LISTED ENTRIES Block Start

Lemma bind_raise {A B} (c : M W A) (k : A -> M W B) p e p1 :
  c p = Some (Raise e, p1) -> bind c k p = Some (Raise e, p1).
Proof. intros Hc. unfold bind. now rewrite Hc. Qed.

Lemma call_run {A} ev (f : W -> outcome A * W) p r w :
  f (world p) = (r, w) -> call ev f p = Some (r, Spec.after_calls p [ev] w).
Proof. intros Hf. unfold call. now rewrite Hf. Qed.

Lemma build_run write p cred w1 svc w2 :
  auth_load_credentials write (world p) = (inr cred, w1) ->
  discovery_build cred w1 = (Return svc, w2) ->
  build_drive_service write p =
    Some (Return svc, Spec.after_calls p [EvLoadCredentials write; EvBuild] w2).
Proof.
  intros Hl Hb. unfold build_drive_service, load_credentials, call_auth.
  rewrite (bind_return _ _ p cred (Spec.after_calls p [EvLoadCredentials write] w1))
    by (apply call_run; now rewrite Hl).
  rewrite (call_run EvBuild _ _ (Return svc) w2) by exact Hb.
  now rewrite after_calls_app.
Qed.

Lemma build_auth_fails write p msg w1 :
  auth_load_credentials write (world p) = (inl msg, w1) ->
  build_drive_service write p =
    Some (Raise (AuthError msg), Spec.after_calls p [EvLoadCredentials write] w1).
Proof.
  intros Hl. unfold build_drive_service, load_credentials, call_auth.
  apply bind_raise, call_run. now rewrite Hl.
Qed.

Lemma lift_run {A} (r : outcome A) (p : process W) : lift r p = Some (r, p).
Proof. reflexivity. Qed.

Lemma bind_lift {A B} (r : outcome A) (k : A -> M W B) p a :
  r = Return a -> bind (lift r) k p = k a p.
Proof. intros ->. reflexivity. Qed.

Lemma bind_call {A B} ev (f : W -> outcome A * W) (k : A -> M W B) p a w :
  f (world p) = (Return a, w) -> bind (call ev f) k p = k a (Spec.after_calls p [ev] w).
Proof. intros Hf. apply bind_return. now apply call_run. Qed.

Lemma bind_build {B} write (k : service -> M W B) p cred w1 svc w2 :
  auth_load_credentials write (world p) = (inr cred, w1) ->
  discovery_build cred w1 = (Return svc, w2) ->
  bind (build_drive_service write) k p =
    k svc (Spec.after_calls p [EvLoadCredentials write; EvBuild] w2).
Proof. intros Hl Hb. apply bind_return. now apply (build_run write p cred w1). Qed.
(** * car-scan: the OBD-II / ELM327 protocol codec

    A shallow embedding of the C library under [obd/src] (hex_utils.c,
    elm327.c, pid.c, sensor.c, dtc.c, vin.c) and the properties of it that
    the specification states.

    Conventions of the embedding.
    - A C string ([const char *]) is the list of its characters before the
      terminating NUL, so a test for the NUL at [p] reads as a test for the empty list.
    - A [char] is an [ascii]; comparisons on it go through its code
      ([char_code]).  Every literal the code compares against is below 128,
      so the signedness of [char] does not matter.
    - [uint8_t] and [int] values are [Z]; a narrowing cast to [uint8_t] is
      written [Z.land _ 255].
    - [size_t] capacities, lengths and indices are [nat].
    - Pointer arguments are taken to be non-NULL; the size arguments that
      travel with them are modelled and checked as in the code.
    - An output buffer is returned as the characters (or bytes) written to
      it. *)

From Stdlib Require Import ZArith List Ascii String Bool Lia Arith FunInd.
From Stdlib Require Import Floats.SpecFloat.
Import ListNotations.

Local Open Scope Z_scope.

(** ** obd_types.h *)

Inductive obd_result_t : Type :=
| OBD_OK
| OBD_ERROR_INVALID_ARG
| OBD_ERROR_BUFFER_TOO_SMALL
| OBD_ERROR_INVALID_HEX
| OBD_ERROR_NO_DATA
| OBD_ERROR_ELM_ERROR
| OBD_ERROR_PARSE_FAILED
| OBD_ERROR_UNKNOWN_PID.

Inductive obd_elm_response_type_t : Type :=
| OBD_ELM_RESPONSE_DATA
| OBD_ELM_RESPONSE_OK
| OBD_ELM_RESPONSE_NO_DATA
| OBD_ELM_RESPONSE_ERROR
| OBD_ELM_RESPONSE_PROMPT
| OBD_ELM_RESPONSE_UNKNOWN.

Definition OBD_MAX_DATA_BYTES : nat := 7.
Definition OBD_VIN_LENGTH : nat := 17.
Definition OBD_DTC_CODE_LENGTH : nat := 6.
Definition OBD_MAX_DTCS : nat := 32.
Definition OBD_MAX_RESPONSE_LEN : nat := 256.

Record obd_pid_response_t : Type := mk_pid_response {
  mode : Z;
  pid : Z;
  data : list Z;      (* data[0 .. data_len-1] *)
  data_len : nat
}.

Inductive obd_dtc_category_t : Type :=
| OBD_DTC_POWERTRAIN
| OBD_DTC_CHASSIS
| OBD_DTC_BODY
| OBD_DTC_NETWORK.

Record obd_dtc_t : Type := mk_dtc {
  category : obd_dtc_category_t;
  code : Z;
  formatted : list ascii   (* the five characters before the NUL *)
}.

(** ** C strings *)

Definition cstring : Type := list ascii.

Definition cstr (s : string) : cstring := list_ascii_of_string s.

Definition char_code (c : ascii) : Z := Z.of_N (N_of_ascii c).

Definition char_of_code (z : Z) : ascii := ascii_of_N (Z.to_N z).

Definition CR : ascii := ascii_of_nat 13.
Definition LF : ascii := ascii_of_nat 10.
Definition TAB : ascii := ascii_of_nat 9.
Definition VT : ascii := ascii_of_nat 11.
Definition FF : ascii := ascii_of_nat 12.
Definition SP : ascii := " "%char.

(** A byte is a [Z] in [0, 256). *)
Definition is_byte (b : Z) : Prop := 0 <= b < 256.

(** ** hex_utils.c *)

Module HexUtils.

LISTED ENTRIES Block End

§ **REQUIRED WORK**: If a line in the records contains the string "embedding", include it in the count; report that count alone.

§ **ANSWER FOR THIS EXERCISE**: 2